C’è un’esigenza nel Suspiria di Luca Guadagnino che è piuttosto il compendio di una poetica a sé stante, semovente, e fatta di gestualità e materia esperite in forma mobile, in continuo modificarsi: un’esigenza vivida, flagrante, di spogliare il corpo per tornare al suo linguaggio, invece di coprirlo, per alludere o suggerire; e non è un caso che le danzatrici sia in Volk che nel sabba finale - lì senz’altro per comunicare la portata ancestrale, dal significato quasi pagano della danza – si muovano nude, o quasi nude, invasate come fossero delle menadi.

La danza non congloba più perfezione e inimitabilità, bensì i suoi contrari: il caso predomina e l’improvvisazione partendo dal proprio io - con i danzatori che diventano i creatori-attori di un dramma che assumerà poi una dimensione collettiva, come per le coreografie di Suspiria - costituisce il centro nevralgico di qualsiasi narrazione di corpi che passa, o meglio, oltrepassa e fende gli stessi corpi: il corpo “perverso” e polimorfo del teatro-danza di Pina Baush, e di pochi alcuni suoi iniziati.

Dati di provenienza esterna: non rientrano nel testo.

Lemma filter_none {A} (p : A -> bool) (l : list A) :
  (forall x, In x l -> p x = false) -> filter p l = [].
Proof.
  induction l as [|a r IH]; simpl; intros H; [reflexivity|].
  rewrite (H a (or_introl eq_refl)). apply IH. intros x Hx. apply H. now right.
Qed.

(* ===================================================================== *)
(** * Lemmas: calls of a request that runs alone *)
(* ===================================================================== *)

Lemma dbcall_quiet {A} (model method : string) (body : Store -> outcome A * Store)
    (st : Store) (t : Z) (tr : list event) :
  dbcall model method body {| store := st; clock := t; trace := tr; env := [] |}
  = (fst (body st),
     {| store := snd (body st); clock := t;
        trace := tr ++ [DbCall model method]; env := [] |}).
Proof. unfold dbcall. simpl. now destruct (body st). Qed.

Lemma video_aggregate_alone (p : list stage) (st : Store) (t : Z) :
  VideoModel.aggregate p (alone st t)
  = (Agg.aggregate st "videos" p,
     {| store := st; clock := t; trace := [DbCall "Video" "aggregate"];
        env := [] |}).
Proof. apply dbcall_quiet. Qed.

Lemma user_aggregate_alone (p : list stage) (st : Store) (t : Z) :
  UserModel.aggregate p (alone st t)
  = (Agg.aggregate st "users" p,
     {| store := st; clock := t; trace := [DbCall "User" "aggregate"];
        env := [] |}).
Proof. apply dbcall_quiet. Qed.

Parlando del film di Guadagnino è impossibile non riferirsi alla danza e al contesto socio-culturale (siamo nel 1977, periodo cruciale di trasformazioni e rivolte) in cui questo linguaggio cambia, diviene qualcosa di complesso e stratificato, a tratti respingente in virtù della sua carica rivoluzionaria, si potrebbe dire. La stessa che possiede Suspiria, la danza conclusiva, così volutamente parossistica e strabordante, acme di un incedere di immagini reali e specchiate  nei sogni delle danzatrici, ricorrenti, ricordi e sintagmi di tempi che si incrociano, ritornando per rinascere, tutto fatto perfettamente collimare dal montaggio di Walter Fasano – ad esempio in Open again, una delle piéce di Madame Blanc, o stück, volendo servirsi del linguaggio baushano così affine al suo personaggio – ma che riguarda soprattutto Volk, nato da Les Médusés, piéce che il coreografo del film Damien Jalet ha svolto con altri tre danzatori al Louvre, in una stanza piena di statue femminili realizzate da uomini, dove la sintassi convulsa e spezzata, per certi versi brutale, del movimento ha una sua specifica ragione: gli attori di Les Médusés e le attrici di Volk si muovono per rompere gli incantesimi da cui sono circondati, andando a colpire l’immobilità delle figure, vale a dire un modo di rappresentare la realtà e un essere al mondo monocordi, statici, e quindi falsi: parvenza, appunto.

Volk è quindi una danza di ricerca identitaria, e di smascheramento, attraverso l’energia collettiva – volk, il “popolo” - femminile, e il corpo, in questo senso, se ne assume tutta la portata e forza divellente. E non è un caso che la maggior parte dei movimenti, anche quelli improvvisati, o quei primi durante il contatto tra Susie Bannion\Dakota Johnson ed Helena Markos, abbiano origine dal ventre e dal grembo («what it must be like to fuck...»), dal bisogno di restare ancorata al suolo, alla materia: il moto del suo corpo cangiante e mostruoso come una forza che a poco a poco estrinseca la natura del piacere sessuale, come in una specie di beatitudine, un’estasi psicofisica che si procura da sé. Ed è attraverso la maieutica esercitata da Madame Blanc su Susie, come nel Blaubart, il processo creativo di cui la Baush si serviva con i suoi attori, che questa natura, quest’origine de-strutturata e libera, fuoriesce, nella sua duplice essenza creativa e distruttiva. In Suspiria, dove non c’è a questo punto bisogno di spiegare, provare, teorizzare tutto quel magma di significati, femminismo, terrorismo, rivolte, che invece esistono ma in forma metonimica, lo spettatore si trova immerso in una fruizione multisensoriale, avvolgente.